News Details - Redistricting Commission Hears City Comments
At its sixth meeting on September 27, the Tompkins County Independent Redistricting Commission listened to comments from City leaders concerning the reapportionment of County legislative districts. The meeting was the third conducted to provide municipal officials the opportunity to express concerns and suggestions regarding the redistricting process.
Those present included two members of the City’s Common Council—Dan Cogan (Fifth Ward), who chaired the City’s working group on the reapportionment process that led to an independent City redistricting committee, and Svante Myrik (Fourth Ward). Four members of the City of Ithaca Redistricting Committee also attended (Tom Frank, Chair, Cora Yao, Ed Strong, and Ruth Aslanis). Also there were Common Council candidate Seph Murtagh and current Fourth Ward Democratic Committee Chair John Marcham, who served on the County Legislature between 1967 and 1980, and on four redistricting committees.
Alderperson Cogan said there needs to be consistency in the wards and districts located in the City, and that there has been discussion of reducing the number of City districts from five to four, potentially with two alderpersons in each, or as an alternative having one each with remaining seats being at-large. Mr. Murtagh and Mr. Marcham also favor reducing the number of city districts to four, but do not support the incorporation of at-large seats. Mr. Marcham said four County districts could be split into eight city wards. One of the districts, he said, might be configured as a city-town district to make the population numbers work, and he advised that one of the county districts be made up of as many Cornell undergraduate and graduate students as possible, as one community of interest, to preserve the interests of permanent residents. Marcham also voiced support for a smaller, 13- or 14-member County Legislature.

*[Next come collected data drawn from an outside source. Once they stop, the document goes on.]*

(** Overlapping hits are not merged: the one that begins first is kept, and what
    the other has beyond its end goes out in the clear.  Here a bearer token's hit
    ends at the [!], inside the value of an assignment whose hit begins later. *)
Theorem overlap_leaks `{Hmac} (salt : list ascii) :
  let buf := lit "Authorization: Bearer xxxxxxxx-key=abcd!longsecret" in
  map (fun m => (Start m, End_ m)) (sort_matches (raw_matches Combined buf)) = [(22, 39); (35, 50)]
  /\ redact salt buf (findMatches Combined buf)
     = lit "Authorization: Bearer " ++ FormatMarker salt (lit "xxxxxxxx-key=abcd") ++ lit "!longsecret".
Proof.
  intros buf. split; [by vm_compute|].
  replace (findMatches Combined buf)
    with [mkMatch 22 39 0 "sshgate-auth-bearer" (lit "xxxxxxxx-key=abcd")] by (by vm_compute).
  by vm_compute.
Qed.

(** A quoted key, as in JSON, hides its value from every rule. *)
Lemma json_members_pass : findMatches Combined (raw "{~password~: ~hunter2~, ~api_key~: ~0123456789abcdef~}") = [].
Proof. by vm_compute. Qed.

(** The letter U+212A matches k, but the keyword filter does not see it. *)
Definition kelvin : list ascii := lit "TO" ++ ["226"; "132"; "170"]%char ++ lit "EN=abcd1234".

Lemma kelvin_filtered :
  exists r, In r Combined /\ Regex r kelvin <> [] /\ matchesKeyword r kelvin = false.
Proof.
  exists (rule_of (nth_args 10)). split.
  { apply (proj2 (Combined_elem _)). exists (nth_args 10). split; [by apply nth_args_in|done]. }
  split; by vm_compute.
Qed.
(** A stream without secrets passes through unchanged: when no rule matches
    any part of it and it has no PEM header, the output is the input, however
    it is cut into writes. *)
Theorem redactor_transparent (sessionSalt : list ascii) (rs : list Rule)
    (chunks : list (list ascii))
    (Hquiet : forall b, infix b (List.concat chunks) -> findMatches (markerForgeryRule :: rs) b = [])
    (Hpem : index (List.concat chunks) pemBegin = None) :
  exists w, writes chunks (NewWriter sessionSalt rs) = Some w
    /\ output (Close w) = List.concat chunks.
Proof.
  set (total := List.concat chunks) in *.
  destruct (writes_quiet total (markerForgeryRule :: rs) Hquiet Hpem chunks [] []
              (NewWriter sessionSalt rs)) as (w & Hw & Hq & Hr & Hc); [cbn [app]; by rewrite app_nil_r|by split|done|done|].
  exists w. split; [done|]. unfold Close. rewrite Hc.
  pose proof (qt_pem _ _ Hq) as Hp. cbn [pem set_closed]. rewrite Hp.
  cbn [app] in Hq. fold total in Hq. unfold processBuffer. cbn [processBuffer_fuel buf set_closed].
  assert (infix (buf w) total) as Hinf.
  { exists (output w), []. rewrite app_nil_r. symmetry. apply Hq. }
  unfold findPEMBegin. rewrite (index_none_infix _ _ _ Hinf Hpem).
  destruct (flushPrefix_quiet true total (set_closed w)) as (H1 & H2 & _).
  - cbn [rules buf set_closed]. rewrite Hr. by apply Hquiet.
  - destruct Hq. by split.
  - rewrite <- (qt_bytes _ _ H1), H2 by done. by rewrite app_nil_r.
Qed.


(** C39: The memory of the redactor is bounded whatever is written: at most
    [ringMax] bytes in the buffer, or less than [pemMaxBuffer] in the PEM
    accumulator and none in the buffer. *)
Theorem redactor_bounded (sessionSalt : list ascii) (rs : list Rule)
    (chunks : list (list ascii)) (Hrs : Forall regex_ok rs) :
  exists w, writes chunks (NewWriter sessionSalt rs) = Some w
    /\ Buffered w <= ringMax
    /\ (forall acc, pem w = Some acc -> buf w = [] /\ List.length acc < pemMaxBuffer).
Proof.
  destruct (writes_inv chunks [] (NewWriter sessionSalt rs)) as (w & Hw & Hi & Hc);
    [by apply NewWriter_inv|done|].
  exists w. split; [done|]. destruct Hi as [_ _ Hlen _ Hpem _]. split; [|done].
  unfold Buffered. destruct (pem w) as [acc|]; [|lia]. destruct (Hpem acc eq_refl) as [-> Ha].
  cbn [List.length]. transitivity pemMaxBuffer; [lia|]. apply pem_ring.
Qed.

Noting that he believes a form of student representation is needed in local government, Alderperson Myrik said he has seen his priorities shift as he has gone from student life to that of a permanent resident, that his perspective has broadened as a result of his running for City of Ithaca Mayor, and that he understands the concerns voiced by constituents in districts with high student population. He agreed that the County should try to separate permanent residents from student population areas as much as possible, due to the difference in priorities.
After hearing comments, Commission members began the process of reviewing maps displaying possible approaches to modifying current Legislative districts. They were shown three versions for a 15-member Legislature, two for a 14-member Legislature, and the map that has begun to be developed for a 13-member Legislature. Review took into account comments from previous meetings asking that the number of representatives for the Town of Ithaca be reduced, that villages boundaries be maintained, and that “sliver districts” be reduced, preserving neighborhoods of common interest. The committee asked that additional maps be prepared for review for a 13- and 16-member Legislature.
The Commission will continue its review Wednesday, October 19, beginning at 5:30 p.m. at the Department of Emergency Response Conference Room, 92 Brown Road.